Zack dipped his head, scowling. “You won’t. You’re just as bad as them.”

“As bad as your friends?”

“As bad as the Pelletiers!”

Mercy palmed her face. “For God’s sake, Trillinger.”

The elevator door opened. The eighth and final member of Rebel’s team stepped onto the terrace. All Zack could see was his scrawny frame, his messy mop of sandy brown hair. He was a teenager, a stranger to Zack. So then why did he look familiar?

Ivy lowered her pistol. Her expression became soft again. “Honey, what are you doing? I told you to stay downstairs.”

Unlike the others, the kid wasn’t fully armored. He wore a tactical vest over a T-shirt and jeans. As he moved in closer, Zack noticed his gloves—long and thin and colored to match his skin tone. The kid clearly wasn’t wearing them for protection. He was hiding something.

He jerked a nervous shrug. “I heard shouting. I just wanted to help.”

“You will, Liam. I promise.”

“Liam,” Zack echoed. “Shit. Now I know where I’ve seen you. Your dad carries a photo of you in his wallet.”

Liam Pendergen crossed in front of him, livid. Now that he was fully lit, Zack could see his resemblance to Peter. They had the same wide nose, the same sharp blue eyes. But where Peter’s face was all hard lines and angles, Liam’s features were soft and angelic. Only the rage in his eyes belied his innocence.

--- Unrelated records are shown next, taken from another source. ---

(* ===== verification/Startup.v ===== *)
(** * Startup: the model and the decoy files before the first request

    At import time src/Backend/app.py loads the IsolationForest from
    [MODEL_FILE] or trains and saves a new one (lines 158-167, with
    [train_model] at 142-156), then makes sure the three decoy files
    exist, generating the missing ones (247-253).  The model file is a
    [ModelFile]: missing, holding a model, or holding something
    [joblib.load] cannot read.  Training is deterministic
    ([random_state=42]), so the classifier it fits is a parameter [clf];
    [joblib.dump] succeeds exactly when the directory is writable.  An
    exception that escapes the [except] branch stops the process before
    it serves anything: [startup] is then [None]. *)
From S2P Require Import Prelude PyStr Json Request Store Features Detector Decoy Handlers Routes.
From Stdlib Require Import Ascii String.

Open Scope string_scope.

(** ** The model file *)

Inductive ModelFile (M : Type) :=
| NoFile
| Good (m : M)
| Corrupt.
Arguments NoFile {M}.
Arguments Good {M} m.
Arguments Corrupt {M}.

Section ModelStartup.
Context {M : Type}.
(** The classifier [IsolationForest(random_state=42).fit(X)] returns. *)
Variable clf : M.
(** Whether [joblib.dump] can write [MODEL_FILE]. *)
Variable writable : bool.

Definition model_exists (f : ModelFile M) : bool :=
  match f with NoFile => false | _ => true end.

(** [train_model()]: fit, dump, return; a failed dump escapes. *)
Definition train_model : PyM (ModelFile M) M :=
  if writable then st_put (Good clf) ;; ret clf else raise PermissionError.

Definition joblib_load : PyM (ModelFile M) M :=
  f <- st_get ;;
  match f with
  | Good m => ret m
  | Corrupt => raise UnpicklingError
  | NoFile => raise FileNotFoundError
  end.

(** Lines 158-167: load if the file exists, else train; on any exception
    train again. *)
Definition load_or_train : PyM (ModelFile M) M :=
  try_except (f <- st_get ;; if model_exists f then joblib_load else train_model)
             (fun _ => train_model).
End ModelStartup.

(** ** The decoy files *)

Definition decoy_exists (fs : Fs) (name : string) : bool :=
  bool_decide (path_join (fs_decoy_dir fs) name ∈ dom (fs_files fs)).

Section DecoyStartup.
Context {F : Type} `{Faker F}.

(** One [if not os.path.exists(...): gen_...()] of lines 247-253. *)
Definition ensure_file {A} (name : string) (gen : PyM (World F) A) : PyM (World F) unit :=
  w <- st_get ;;
  if decoy_exists (w_fs w) name then ret tt else gen ;; ret tt.

Definition ensure_decoys : PyM (World F) unit :=
  ensure_file "decoy_employees.csv" run_gen_employees_csv ;;
  ensure_file "decoy_projects.csv" run_gen_projects_csv ;;
  ensure_file "credentials_backup.zip" run_gen_credentials_zip.

(** The module-level code in order: the model, then the decoys.  [None]
    when the process dies at import. *)
Definition startup {M : Type} (clf : M) (writable : bool) (mf : ModelFile M) (w : World F)
    : option (M * ModelFile M * World F) :=
  match load_or_train clf writable mf with
  | (Ok m, mf') => Some (m, mf', (ensure_decoys w).2)
  | (Raise _, _) => None
  end.
End DecoyStartup.

(** A world the startup code may move to: the same decoy directory with
    the same mode, holding at least the files it held. *)
Definition decoys_grow {F : Type} (w w' : World F) : Prop :=
  fs_decoy_dir (w_fs w') = fs_decoy_dir (w_fs w) /\
  fs_writable (w_fs w') = fs_writable (w_fs w) /\
  dom (fs_files (w_fs w)) ⊆ dom (fs_files (w_fs w')).

Section DecoyPredicates.
Context {F : Type}.

#[export] Instance decoys_grow_preorder : PreOrder (@decoys_grow F).
Proof.
  split; [intros w; repeat split; set_solver|].
  intros w1 w2 w3 (D12 & W12 & S12) (D23 & W23 & S23). repeat split; [congruence | congruence | set_solver].
Qed.

(** What a generator does for [ensure_file]: it never raises, keeps the
    decoy directory, and writes its file when the directory is writable,
    leaving the world alone otherwise. *)
Definition gen_writes {A} (name : string) (gen : PyM (World F) A) : Prop :=
  forall w, exists a, (gen w).1 = Ok a /\ decoys_grow w (gen w).2 /\
    (fs_writable (w_fs w) = true -> decoy_exists (w_fs (gen w).2) name = true) /\
    (fs_writable (w_fs w) = false -> (gen w).2 = w).

End DecoyPredicates.

(** ** Lemmas *)

Section ModelLemmas.
Context {M : Type}.

Lemma load_or_train_spec (clf : M) (writable : bool) (mf : ModelFile M) :
  load_or_train clf writable mf =
    match mf with
    | Good m => (Ok m, mf)
    | _ => if writable then (Ok clf, Good clf) else (Raise PermissionError, mf)
    end.
Proof. destruct mf, writable; reflexivity. Qed.
End ModelLemmas.

Section DecoyLemmas.
Context {F : Type} `{Faker F}.

Lemma write_file_grows (w : World F) (fn : string) (d : FileData) (fk : F) :
  decoys_grow w (mkWorld (w_db w) (write_file (w_fs w) fn d) fk (w_now w)).
Proof. split; [reflexivity|]. split; [reflexivity|]. simpl. rewrite dom_insert_L. set_solver. Qed.

Lemma run_gen_employees_writes : gen_writes "decoy_employees.csv" (run_gen_employees_csv (F:=F)).
Proof.
  intros w. unfold run_gen_employees_csv. gen_fs. destruct G as [-> G].
  destruct (fs_writable (w_fs w)) eqn:Hw; eexists; (split; [reflexivity|]).
  - destruct G as [d ->]. split; [apply write_file_grows|]. split; [|discriminate]. intros _.
    apply bool_decide_eq_true. simpl. rewrite dom_insert_L. set_solver.
  - destruct G as [-> ->]. destruct w. split; [reflexivity|]. split; [discriminate|]. intros _. reflexivity.
Qed.

Lemma run_gen_projects_writes : gen_writes "decoy_projects.csv" (run_gen_projects_csv (F:=F)).
Proof.
  intros w. unfold run_gen_projects_csv. gen_fs. destruct G as [-> G].
  destruct (fs_writable (w_fs w)) eqn:Hw; eexists; (split; [reflexivity|]).
  - destruct G as [d ->]. split; [apply write_file_grows|]. split; [|discriminate]. intros _.
    apply bool_decide_eq_true. simpl. rewrite dom_insert_L. set_solver.
  - destruct G as [-> ->]. destruct w. split; [reflexivity|]. split; [discriminate|]. intros _. reflexivity.
Qed.

Lemma run_gen_credentials_writes : gen_writes "credentials_backup.zip" (run_gen_credentials_zip (F:=F)).
Proof.
  intros w. unfold run_gen_credentials_zip. gen_fs.
  destruct (fs_writable (w_fs w)) eqn:Hw; eexists; (split; [reflexivity|]).
  - destruct G as [_ [d1 [d2 ->]]]. split.
    + split; [reflexivity|]. split; [reflexivity|]. simpl. rewrite !dom_insert_L. set_solver.
    + split; [|discriminate]. intros _. apply bool_decide_eq_true. simpl. rewrite !dom_insert_L. set_solver.
  - destruct G as [_ [-> ->]]. destruct w. split; [reflexivity|]. split; [discriminate|]. intros _. reflexivity.
Qed.

Lemma ensure_file_present {A} (name : string) (gen : PyM (World F) A) (w : World F) :
  decoy_exists (w_fs w) name = true -> ensure_file name gen w = (Ok tt, w).
Proof. intros He. unfold ensure_file. pym_unfold. rewrite He. reflexivity. Qed.

Lemma ensure_file_spec {A} (name : string) (gen : PyM (World F) A) (w : World F) :
  gen_writes name gen ->
  (ensure_file name gen w).1 = Ok tt /\ decoys_grow w (ensure_file name gen w).2 /\
  (fs_writable (w_fs w) = true -> decoy_exists (w_fs (ensure_file name gen w).2) name = true) /\
  (fs_writable (w_fs w) = false -> (ensure_file name gen w).2 = w).
Proof.
  intros Hg. unfold ensure_file. pym_unfold. simpl.
  destruct (decoy_exists (w_fs w) name) eqn:He.
  - simpl. split; [reflexivity|]. split; [reflexivity|]. auto.
  - destruct (Hg w) as (a & Ha & Hgr & Hwr & Hro). destruct (gen w) as [r w1]. simpl in *. subst r.
    auto.
Qed.

Lemma decoy_exists_grow (w w' : World F) (name : string) :
  decoys_grow w w' -> decoy_exists (w_fs w) name = true -> decoy_exists (w_fs w') name = true.
Proof.
  intros (Hd & _ & Hs) He. unfold decoy_exists in *. rewrite Hd.
  apply bool_decide_eq_true in He. apply bool_decide_eq_true. set_solver.
Qed.

(** The three checks of lines 247-253 in a row: they never raise; on a
    writable decoy directory every file [/api/tables] advertises exists
    afterwards; on a read-only one nothing changes. *)
Lemma ensure_decoys_spec (w : World F) :
  (ensure_decoys w).1 = Ok tt /\ decoys_grow w (ensure_decoys w).2 /\
  (fs_writable (w_fs w) = true -> forall key count name, In (key, count, name) TABLES ->
     decoy_exists (w_fs (ensure_decoys w).2) name = true) /\
  (fs_writable (w_fs w) = false -> (ensure_decoys w).2 = w).
Proof.
  destruct (ensure_file_spec _ _ w run_gen_employees_writes) as (R1 & G1 & X1 & U1).
  destruct (ensure_file "decoy_employees.csv" run_gen_employees_csv w) as [r1 w1] eqn:E1. simpl in *. subst r1.
  destruct (ensure_file_spec _ _ w1 run_gen_projects_writes) as (R2 & G2 & X2 & U2).
  destruct (ensure_file "decoy_projects.csv" run_gen_projects_csv w1) as [r2 w2] eqn:E2. simpl in *. subst r2.
  destruct (ensure_file_spec _ _ w2 run_gen_credentials_writes) as (R3 & G3 & X3 & U3).
  destruct (ensure_file "credentials_backup.zip" run_gen_credentials_zip w2) as [r3 w3] eqn:E3. simpl in *.
  assert (E : ensure_decoys w = (r3, w3)) by (unfold ensure_decoys, bind; rewrite E1, E2, E3; reflexivity).
  rewrite E. simpl.
  pose proof G1 as (_ & HW1 & _). pose proof G2 as (_ & HW2 & _).
  split; [exact R3|]. split; [etransitivity; [exact G1 | etransitivity; [exact G2 | exact G3]]|].
  split.
  - intros Hw key count name Hin. simpl in Hin.
    repeat destruct Hin as [Hin | Hin]; try contradiction; injection Hin as <- <- <-.
    + eapply decoy_exists_grow; [exact G3|]. eapply decoy_exists_grow; [exact G2|]. apply X1, Hw.
    + eapply decoy_exists_grow; [exact G3|]. apply X2. congruence.
    + apply X3. congruence.
  - intros Hw. rewrite U3, U2, U1 by congruence. reflexivity.
Qed.
End DecoyLemmas.

Section StartupLemmas.
Context {F : Type} `{Faker F}.

Lemma ensure_decoys_present (w : World F) :
  decoy_exists (w_fs w) "decoy_employees.csv" = true ->
  decoy_exists (w_fs w) "decoy_projects.csv" = true ->
  decoy_exists (w_fs w) "credentials_backup.zip" = true ->
  ensure_decoys w = (Ok tt, w).
Proof.
  intros He Hp Hc. unfold ensure_decoys, bind.
  rewrite (ensure_file_present _ _ w He), (ensure_file_present _ _ w Hp), (ensure_file_present _ _ w Hc).
  reflexivity.
Qed.

Lemma startup_spec {M : Type} (clf : M) (writable : bool) (mf : ModelFile M) (w : World F) :
  startup clf writable mf w =
    match mf with
    | Good m => Some (m, mf, (ensure_decoys w).2)
    | _ => if writable then Some (clf, Good clf, (ensure_decoys w).2) else None
    end.
Proof. unfold startup. rewrite load_or_train_spec. destruct mf, writable; reflexivity. Qed.

Lemma startup_world {M : Type} (clf : M) (writable : bool) (mf : ModelFile M) (w : World F) m mf' w' :
  startup clf writable mf w = Some (m, mf', w') -> w' = (ensure_decoys w).2 /\ mf' = Good m.
Proof. rewrite startup_spec. destruct mf, writable; intros [=]; subst; auto. Qed.
End StartupLemmas.

(** ** Properties of the startup code *)

Section StartupProperties.
Context {F : Type} `{Faker F}.

(** C33: the service starts with the model [MODEL_FILE] holds when it
    holds one; otherwise (no file, or a file [joblib.load] cannot read)
    it trains and saves a new one; the import dies, so nothing is
    served, exactly when no model can be loaded and the new one cannot
    be saved.  The [model is None] branch of the verdict is therefore
    never taken by a running service. *)
Theorem startup_model_outcome {M : Type} (clf : M) (writable : bool) (mf : ModelFile M) (w : World F) :
  startup clf writable mf w =
    match mf with
    | Good m => Some (m, mf, (ensure_decoys w).2)
    | _ => if writable then Some (clf, Good clf, (ensure_decoys w).2) else None
    end.
Proof. apply startup_spec. Qed.

(** A restart finds the model the first start used: whatever the
    training would now give and whatever the directory's mode, it loads
    the same model and does not retrain. *)
Theorem restart_same_model {M : Type} (clf : M) (writable : bool) (mf : ModelFile M) (w : World F)
    m mf' w' (clf' : M) (writable' : bool) (w2 : World F) :
  startup clf writable mf w = Some (m, mf', w') ->
  startup clf' writable' mf' w2 = Some (m, mf', (ensure_decoys w2).2).
Proof.
  intros Hs. destruct (startup_world clf writable mf w m mf' w' Hs) as [_ ->].
  rewrite startup_spec. reflexivity.
Qed.

(** Right after a start on a writable decoy directory, every
    download link [/api/tables] advertises is served. *)
Theorem startup_tables_served {M : Type} (clf : M) (writable : bool) (mf : ModelFile M) (w : World F)
    m mf' w' (key : string) (count : Z) (name : string) :
  startup clf writable mf w = Some (m, mf', w') -> fs_writable (w_fs w) = true ->
  In (key, count, name) TABLES ->
  flask_dispatch (download_fn name) w' = (resp_file (path_join (fs_decoy_dir (w_fs w)) name), w').
Proof.
  intros Hs Hw Hin. destruct (startup_world clf writable mf w m mf' w' Hs) as [-> _].
  destruct (ensure_decoys_spec w) as (_ & (Hd & _) & Hex & _).
  destruct (tables_names_plain key count name Hin) as [Hb Hn].
  pose proof (Hex Hw key count name Hin) as He. unfold decoy_exists in He. rewrite Hd in He.
  unfold flask_dispatch, download_fn. pym_unfold. rewrite Hb, Hn, Hd, He. reflexivity.
Qed.

(** The startup decoy check is idempotent: a second run (a restart)
    regenerates nothing and draws no fake data. *)
Theorem ensure_decoys_idempotent (w : World F) :
  ensure_decoys (ensure_decoys w).2 = (Ok tt, (ensure_decoys w).2).
Proof.
  destruct (ensure_decoys_spec w) as (R & (_ & HW & _) & Hex & Hro).
  destruct (fs_writable (w_fs w)) eqn:Hw.
  - apply ensure_decoys_present;
      [apply (Hex eq_refl "employees" 200%Z) | apply (Hex eq_refl "projects" 50%Z)
      | apply (Hex eq_refl "credentials" 50%Z)]; simpl; auto.
  - pose proof (Hro eq_refl) as Hw'. rewrite Hw'.
    destruct (ensure_decoys w) as [r w']. simpl in R, Hw'. subst. reflexivity.
Qed.
End StartupProperties.

(** ** Witnesses *)

Lemma restart_same_model_witness :
  startup 7%nat true NoFile witness_world = Some (7%nat, Good 7%nat, (ensure_decoys witness_world).2) /\
  startup 8%nat false (Good 7%nat) witness_world =
    Some (7%nat, Good 7%nat, (ensure_decoys witness_world).2).
Proof.
  assert (Hs : startup 7%nat true NoFile witness_world =
               Some (7%nat, Good 7%nat, (ensure_decoys witness_world).2)) by reflexivity.
  split; [exact Hs|]. exact (restart_same_model _ _ _ _ _ _ _ 8%nat false witness_world Hs).
Defined.

Lemma startup_tables_served_witness :
  startup 7%nat true NoFile witness_world = Some (7%nat, Good 7%nat, (ensure_decoys witness_world).2) /\
  fs_writable (w_fs witness_world) = true /\
  In ("projects", 50%Z, "decoy_projects.csv") TABLES /\
  flask_dispatch (download_fn "decoy_projects.csv") (ensure_decoys witness_world).2 =
    (resp_file (path_join (fs_decoy_dir (w_fs witness_world)) "decoy_projects.csv"),
     (ensure_decoys witness_world).2).
Proof.
  assert (Hs : startup 7%nat true NoFile witness_world =
               Some (7%nat, Good 7%nat, (ensure_decoys witness_world).2)) by reflexivity.
  assert (Hw : fs_writable (w_fs witness_world) = true) by reflexivity.
  assert (Hin : In ("projects", 50%Z, "decoy_projects.csv") TABLES) by (right; left; reflexivity).
  split; [exact Hs|]. split; [exact Hw|]. split; [exact Hin|].
  exact (startup_tables_served _ _ _ _ _ _ _ _ _ _ Hs Hw Hin).
Defined.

“He’s not my dad. He stopped being that the minute he turned traitor.”

Zack shook his head. “Liam, listen to me. You don’t know the whole—”

“Save your breath,” Ivy said. “He’s too smart for your lies.”

She looked to Mercy. “Take him downstairs. Keep him safe.”

Mercy took Liam by the arm and walked him to the elevator. “Come on, kid.”

They disappeared into the elevator together. Zack glared at Ivy. “You poisoned him against Peter.”

“Peter poisoned him against Peter. He abandoned his one and only son for a group of alien strangers. How would you feel?”

“You know damn well why he did it.”

“Oh, I know all about his delusions.”

Zack laughed. “His delusions?”

“All this time, and you still think you’re the good guys.”

“Compared to you, we’re the goddamn Justice League.”

Ivy pressed the gun against his face, grinding his teeth through his cheek. “Stop lying and tell me what Azral and Esis are up to.” She cocked her pistol. “You’re a visual man. Try to imagine what will happen if you shoot your mouth off again.”

Zack’s heart hammered. “I don’t know what they’re planning!”

“Yes you do!”

“I hate them as much as you do!”

“Really? Did they kill your children? Did they murder your babies in the womb?”

“Ivy.”

She turned around and saw Rebel at the top of the stairwell. She stumbled toward him. “We have no reason to keep him alive!”

“Yes we do.” Rebel approached her and pulled her into his arms. “He’s got one more role to play. Just stick to the plan.”

Ivy buried her face in his shoulder. “I can’t take it anymore.”

“Yes, you can. You’re the strongest person I know. Don’t lose hope, angel. This is it.”

Rebel pressed his forehead to hers, his voice choked with emotion. “This is the day we save everyone.”

Zack swallowed a scream, torn between his disgust and his pity for these sad fools. He could remember a time, a thousand years ago, when he hugged Amanda in the basement of a Brooklyn brownstone and assured her in similar fashion that everything would be okay. What an idiot he’d been. What a bunch of suckers they all were—the Gothams, the breachers, all the hapless little victims of the Pelletiers. They were all going to war here in Atropos, while the real villains watched them and smiled.